Exhibit 10.1
SEPARATION AGREEMENT
AND
GENERAL RELEASE OF ALL
CLAIMS
This Separation Agreement and
General Release (the “Agreement”) is made between Kevin
J. Wenta and Nanophase Technologies Corporation
(“NTC”).
Whereas, since January 8, 2007,
Mr. Wenta has served as Executive Vice President, Sales and
Marketing of NTC pursuant to that certain Employment Agreement
between Mr. Wenta and NTC dated and effective as of
January 8, 2007 (“Employment Agreement”);
and
Whereas, Mr. Wenta’
employment with NTC concluded effective August 13,2008;
and
Whereas, Mr. Wenta and NTC wish
both to provide for an orderly transition that serves their mutual
interests, and to resolve any past, present or future disputes
between them.
Now, therefore, in consideration of
the release, covenants, representations and obligations stated
below, Mr. Wenta and NTC agree as follows:
1. Separation Benefits
. Subject to Mr. Wenta complying with all his obligations
under Paragraphs 2, 3, 4, 6, 7, 8 and 10 of this Agreement, NTC
will provide him with the following benefits (collectively, the
“Separation Benefits”):
A. Severance Pay, in the aggregate
gross amount of $281,003.21 (contractual severance pay of $282,000,
less $996.79 that Mr. Wenta owes to NTC for net amount of
expense reimbursement overpayment), subject to tax, withholding and
all other required deductions, paid in twenty-six equal bi-weekly
installments of $10,850 each.
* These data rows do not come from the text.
Definition int64_min : Z := - 2 ^ 63.
Definition int64_max : Z := 2 ^ 63 - 1.

Definition in64 (z : Z) : Prop := int64_min ≤ z ≤ int64_max.

(** Two's-complement wrap-around to 64 bits. *)
Definition wrap64 (z : Z) : Z := (z - int64_min) mod 2 ^ 64 + int64_min.

Notation "a +! b" := (wrap64 (a + b)) (at level 50, left associativity) : go_scope.
Notation "a -! b" := (wrap64 (a - b)) (at level 50, left associativity) : go_scope.
Notation "a *! b" := (wrap64 (a * b)) (at level 40, left associativity) : go_scope.

Lemma wrap64_id z : in64 z → wrap64 z = z.
Proof.
  unfold in64, wrap64, int64_min, int64_max. intros ?.
  rewrite Z.mod_small; lia.
Qed.

Lemma wrap64_range z : in64 (wrap64 z).
Proof.
  unfold in64, wrap64, int64_min, int64_max.
  pose proof (Z.mod_pos_bound (z - - 2 ^ 63) (2 ^ 64) eq_refl). lia.
Qed.

(** Unsigned 64-bit integers. *)
Definition wrapU64 (z : Z) : Z := z mod 2 ^ 64.

Lemma wrapU64_id z : 0 ≤ z < 2 ^ 64 → wrapU64 z = z.
Proof. apply Z.mod_small. Qed.

(** ** Go's clock.

    A [time.Time] taken from the clock carries a wall reading and a monotonic reading.
    [Sub], [Before], [After] and [Equal] use the monotonic one, [UnixNano] the wall one, and
    [Add] moves both.  Durations are nanoseconds. *)

Record Time := mkTime { wall : Z; mono : Z }.

#[global] Instance Time_eq_dec : EqDecision Time.
Proof. solve_decision. Defined.

(** The zero [time.Time], the value of a field that was never set. *)
Definition zeroTime : Time := mkTime (-62135596800000000000) 0.

Definition Microsecond : Z := 1000.
Definition Millisecond : Z := 1000000.
Definition Second : Z := 1000000000.

Definition UnixNano (t : Time) : Z := wall t.
(** [time.Time.Sub] saturates at the limits of a [Duration]. *)
Definition Sub (a b : Time) : Z := Z.max int64_min (Z.min (mono a - mono b) int64_max).
Definition Add (t : Time) (d : Z) : Time := mkTime (wall t + d) (mono t + d).
Definition Before (a b : Time) : bool := mono a <? mono b.
Definition After (a b : Time) : bool := mono b <? mono a.
Definition Equal (a b : Time) : bool := mono a =? mono b.

(** [Clock_le a b]: reading [b] was taken after reading [a] on a clock that did not step back. *)
Definition clock_le (a b : Time) : Prop := wall a ≤ wall b ∧ mono a ≤ mono b.

Lemma clock_le_refl a : clock_le a a.
Proof. unfold clock_le; lia. Qed.

Lemma clock_le_trans a b c : clock_le a b → clock_le b c → clock_le a c.
Proof. unfold clock_le; lia. Qed.

(** ** Automation. *)

Create HintDb sflow.
Create Rewrite HintDb sflow.
#[export] Hint Resolve clock_le_refl clock_le_trans wrap64_id wrap64_range : sflow.

(** [bdestr]: case analysis on the boolean comparisons of the goal, with the propositions
    they decide in the context. *)
Ltac bdestr1 b :=
  lazymatch b with
  | Z.ltb ?x ?y => destruct (Z.ltb_spec x y)
  | Z.leb ?x ?y => destruct (Z.leb_spec x y)
  | Z.eqb ?x ?y => destruct (Z.eqb_spec x y)
  | Nat.ltb ?x ?y => destruct (Nat.ltb_spec x y)
  | Nat.leb ?x ?y => destruct (Nat.leb_spec x y)
  | Nat.eqb ?x ?y => destruct (Nat.eqb_spec x y)
  | String.eqb ?x ?y => destruct (String.eqb_spec x y)
  | bool_decide ?P => destruct (bool_decide_reflect P)
  | negb ?x => bdestr1 x
  | andb ?x _ => bdestr1 x
  | orb ?x _ => bdestr1 x
  | _ => let E := fresh "E" in destruct b eqn:E
  end.

Ltac bdestr :=
  repeat (match goal with
          | |- context [if ?b then _ else _] => bdestr1 b
          | H : context [if ?b then _ else _] |- _ => bdestr1 b
          end; simpl in *; try congruence).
The preceding installments shall
begin on NTC’s first regular payday for salaried employees
that occurs five days after the end of the “Revocation
Period” (as defined in Paragraph 3.E of this Agreement),
provided that NTC, in its discretion, may accelerate any or all
installments of the Severance Pay.
B. Notice Pay, in the aggregate
gross amount of $34,767, subject to tax, withholding and all other
required deductions, paid in full on NTC’s first regular
payday for salaried employees that occurs five days after the end
of the Revocation Period.
C. If Mr. Wenta and his
dependents elect to continue participating in NTC’s group
health insurance plan (the “Plan”) through COBRA, NTC
will pay the monthly insurance premiums for such participation by
Mr. Wenta and his dependants for so long as the Severance Pay
continues, provided that: (i) Mr. Wenta and his
dependants remain eligible to participate in the Plan, subject to
all the terms and conditions of the Plan as may be in effect from
time to time; and (ii) Mr. Wenta pays a bi-weekly
contribution of $169.00 toward the cost of the premiums for COBRA
coverage under the Plan. In the absence of Mr. Wenta and his
dependants electing to continue participating in NTC’s Plan
through COBRA, coverage of Mr. Wenta and his dependants under
the Plan will end on August 31, 2008.
D. NTC will pay up to $10,000 for
outplacement services provided to Mr. Wenta by Kensington
International (“Kensington,”), provided that:
(i) such payments are
made directly to Kensington by NTC
and supported by invoices from Kensington; and (ii) the
invoices reflect that Kensington began providing its outplacement
services to Mr. Wenta by September 15, 2008.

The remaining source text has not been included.